In this approach, the Ephesoft application uses the service provided by SSO agents. Refer to the following illustration.

400px-3.1_SingleSignOn_10002

The Ephesoft solution is currently based on this design (design # 2).

Description

Ephesoft application can now be configured using following security types:

  1. Ephesoft default Security using LDAP, AD, Tomcat.
  2. SSO authentication and Authorization at Ephesoft end using LDAP, AD etc.
  3. SSO authentication and authorization.

The security type for the Ephesoft application can be configured in the web.xml file.

The following properties must be configured in the web.xml file:

1.       authenticationType — context parameter for defining the security type mentioned above.

This property can be configured with the following values:

  • 0 — Ephesoft default Security using LDAP, AD, and Tomcat
  • 1 — SSO authentication and Authorization at Ephesoft end using LDAP, AD, and so on
  • 2 — SSO authentication and authorization

Refer to the following illustration:

2.       When configuring the authenticationType parameter cited above with a value of  1 or 2, then following parameters also must be configured:

A.      The following parameters needs to be configured for the authenticationFilter filter:

  • requestUsernameHeader — This is used for defining the header name used by the SSO agent to set the user-name of authenticated user in the request. The same header name will be used by the Ephesoft application to fetch the desired information from the SSO agent. (This must be used for both types of security types, that is, 1 and 2.)
  • logoutUrl — This is used for defining the logout URL where user will be redirected by the Ephesoft application after the user logs out by clicking on Sign-out button in the application. The complete URL is expected for this parameter value. (This must be used for both types of security types, that is, 1 and 2.)
  • requestGroupnameHeader — This is used for defining the header name used by the SSO agent to set the group name which belongs to the authenticated user in the request. The same header name will be used by the Ephesoft application to fetch the desired information from SSO. Only one group name is expected for this header value. (This must be used only for security type 2.)
  • requestSuperAdminHeader —This is used for defining the header name used by the SSO agent to set whether the group name belonged to the super admin role or not in the request. The same header name will be used by the Ephesoft application to fetch the desired information from the SSO agent. The values supported for this header are true and false. (This must be used only for security type 2.)
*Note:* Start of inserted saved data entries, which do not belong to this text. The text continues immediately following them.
(** * The Canvas2D tile renderer of the Kaetram client

    A shallow embedding of [Canvas] (the Canvas2D renderer of the client:
    [resize], [render], [draw], [drawAnimatedTile], [drawTile], [drawImage],
    [resetAnimatedTiles], [addAnimatedTile], [getFlipped]) and the
    properties its specification states about it.

    Conventions of the embedding.
    - The object is a record; a method is a function from the state before
      the call to the state after it.
    - A JavaScript number that is an identifier, a map index or the result
      of [Math.floor]/[Math.ceil] is a [Z]; a number that comes out of a
      division or of a multiplication by the zoomed tile size is an exact
      rational ([Q]).  Rounding of doubles, [NaN] and the infinities are
      outside the model.
    - The two geometry caches and the animated-tile collection are [gmap]s.
    - What the renderer does to its drawing contexts is recorded, call by
      call, in a log. *)

From Stdlib Require Import ZArith QArith Qround Lia List String.
From stdpp Require Import base option list gmap.
From Equations Require Import Equations.

Local Open Scope Z_scope.

(** ** Numbers *)

(** [Math.trunc]: rounding towards zero. *)
Definition Qtrunc (q : Q) : Z :=
  if Qle_bool 0 q then Qfloor q else Qceiling q.

(** The remainder operator [a % b] of JavaScript on numbers: the result has
    the sign of the dividend, [a - b * trunc (a / b)]. *)
Definition js_rem (a b : Q) : Q :=
  (a - b * inject_Z (Qtrunc (a / b)))%Q.

(** A number used as a condition, as in [dx || cell.dx]: zero is falsy. *)
Definition js_or (a b : Z) : Z := if a =? 0 then b else a.

(** ** The data model *)

(** [enum TileFlip { Horizontal, Vertical, Diagonal }]: a numeric enum, the
    transform lists are [number[]]. *)
Module TileFlip.
Definition Horizontal : Z := 0.
Definition Vertical : Z := 1.
Definition Diagonal : Z := 2.
End TileFlip.

(** The tileset the Map resolves for a tile id; the renderer reads its
    [width] and [firstGid] and hands the object itself to the blit as the
    image source. *)
Module Tileset.
Record t : Type := mk { width : Z; firstGid : Z }.
End Tileset.

(** [interface RendererTile]: the source rectangle of a tile id. *)
Module RendererTile.
Record t : Type := mk {
  relativeTileId : Z;
  setWidth : Q;
  x : Q;
  y : Z;
  width : Z;
  height : Z
}.
End RendererTile.

(** [interface RendererCell]: the destination rectangle of a map index. *)
Module RendererCell.
Record t : Type := mk { dx : Z; dy : Z; width : Z; height : Z }.
End RendererCell.

(** The drawing contexts the renderer draws tiles on. *)
Inductive Context : Type := backContext | foreContext | overlayContext.

(** One call on a [CanvasRenderingContext2D]. *)
Inductive ContextCall : Type :=
  | save
  | restore
  | scale (sx sy : Z)
  | rotate_half_pi                       (* rotate(Math.PI / 2) *)
  | translate (tx ty : Z)
  | blit (image : Tileset.t) (sx : Q) (sy sw sh : Z) (dx dy dw dh : Z)
                                         (* context.drawImage(...) *)
  | fillStyle (colour : string)
  | fillRect_canvas                      (* fillRect(0, 0, width, height) *)
  | clearScreen
  | setCameraView.

(** ** [drawImage]: the blit with flip transforms *)

(** The variables the [for] loop of [drawImage] reads and writes: the
    running destination [dx], [dy], the loop counter [index], the array
    [flips] (which the loop extends) and the calls made on the context. *)
Module Loop.
Record t : Type := mk {
  dx : Z;
  dy : Z;
  index : nat;
  flips : list Z;
  calls : list ContextCall
}.
End Loop.

(** The body of the loop for the current [index], followed by [index++]. *)
Definition drawImage_body (cell : RendererCell.t) (tempX : Z) (s : Loop.t) : Loop.t :=
  let next := S (Loop.index s) in
  match Loop.flips s !! Loop.index s with
  | Some 0 =>
      (* case TileFlip.Horizontal *)
      Loop.mk (- Loop.dx s - RendererCell.width cell) (Loop.dy s) next
              (Loop.flips s) (Loop.calls s ++ [scale (-1) 1])
  | Some 1 =>
      (* case TileFlip.Vertical *)
      Loop.mk (Loop.dx s) (- Loop.dy s - RendererCell.height cell) next
              (Loop.flips s) (Loop.calls s ++ [scale 1 (-1)])
  | Some 2 =>
      (* case TileFlip.Diagonal *)
      let pushed :=
        match Loop.flips s !! next with
        | Some 0 => TileFlip.Horizontal
        | _ => TileFlip.Vertical
        end in
      Loop.mk (Loop.dy s) (- tempX) next
              (Loop.flips s ++ [pushed])
              (Loop.calls s ++ [rotate_half_pi; translate 0 (- RendererCell.height cell)])
  | _ => Loop.mk (Loop.dx s) (Loop.dy s) next (Loop.flips s) (Loop.calls s)
  end.

(** How many Diagonal entries a list holds. *)
Definition diagonals (l : list Z) : nat :=
  length (filter (λ f : Z, f = TileFlip.Diagonal) l).

(** What is left of the loop: every entry from [index] on is visited once,
    and every Diagonal among them adds one entry, which is not a Diagonal. *)
Definition remaining (s : Loop.t) : nat :=
  (length (Loop.flips s) - Loop.index s + diagonals (drop (Loop.index s) (Loop.flips s)))%nat.

Lemma diagonals_app (l k : list Z) : diagonals (l ++ k) = (diagonals l + diagonals k)%nat.
Proof. unfold diagonals. now rewrite filter_app, length_app. Qed.

Lemma drawImage_body_decreases (cell : RendererCell.t) (tempX : Z) (s : Loop.t) :
  (Loop.index s < length (Loop.flips s))%nat →
  (remaining (drawImage_body cell tempX s) < remaining s)%nat.
Proof.
  destruct s as [dx dy i fl cs]; simpl; intros Hlt.
  destruct (lookup_lt_is_Some_2 fl i Hlt) as [f Hf].
  unfold remaining, drawImage_body; simpl. rewrite Hf.
  rewrite (drop_S fl f i Hf).
  assert (Hrest : ∀ g : Z, g ≠ TileFlip.Diagonal →
            diagonals (g :: drop (S i) fl) = diagonals (drop (S i) fl)).
  { intros g Hg. unfold diagonals. now rewrite filter_cons_False. }
  assert (Hdiag : diagonals (TileFlip.Diagonal :: drop (S i) fl)
                  = S (diagonals (drop (S i) fl))).
  { unfold diagonals. now rewrite filter_cons_True. }
  destruct f as [|[p|p|]|p]; simpl Loop.flips; simpl Loop.index;
    try (rewrite Hrest by (unfold TileFlip.Diagonal; lia); lia).
  destruct p as [p|p|]; simpl Loop.flips; simpl Loop.index;
    try (rewrite Hrest by (unfold TileFlip.Diagonal; lia); lia).
  change 2 with TileFlip.Diagonal. rewrite Hdiag.
  rewrite length_app, drop_app_le by lia. rewrite diagonals_app.
  assert (diagonals [match fl !! S i with Some 0 => TileFlip.Horizontal
                                     | _ => TileFlip.Vertical end] = 0%nat) as ->.
  { destruct (fl !! S i) as [[| |]|]; reflexivity. }
  simpl. lia.
Qed.

(** [for (let index = 0; index < flips.length; index++) switch (flips[index]) ...]:
    the length is read again at every turn, so entries pushed by an earlier
    turn are visited too. *)
Equations drawImage_loop (cell : RendererCell.t) (tempX : Z) (s : Loop.t) : Loop.t
  by wf (remaining s) lt :=
drawImage_loop cell tempX s with
  lt_dec (Loop.index s) (length (Loop.flips s)) := {
  | left _ => drawImage_loop cell tempX (drawImage_body cell tempX s)
  | right _ => s }.
Next Obligation. now apply drawImage_body_decreases. Qed.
Refer to the following illustration for examples of these parameters:

400px-3.1_SingleSignOn_10004

B.      All the <security-constraint> and <login-config> settings must be commented or deleted because these components are managed by the SSO agent.

C.      A default_group property has been added in the application.properties file. This setting defines a default group to be used in case the group name is not provided in the request header. (This must be used only for security type 2.)

IMPORTANT: For security types 1 and 2, any realm configured for the Ephesoft application (configured for earlier shared releases) needs to be removed.

Defining Session Timeout Settings

Ephesoft Transact must be configured with the following settings, along with other configurations communicated from Ephesoft:

Remove the new session timeout feature in cases where the authentication type is set to 1 or 2.
Perform the following steps:

1. Comment the SessionTimeoutFilter and SessionTimoutServlet entries in  the web.xml file.

Refer to the following illustration as a sample of these settings:

2. Remove the entry of session-timeout.js from all the html files.

Refer to the following illustration as a sample of this setting:

Conclusion

Ephesoft can now be integrated with single sign on (SSO) systems for purpose of authentication, authorization or both.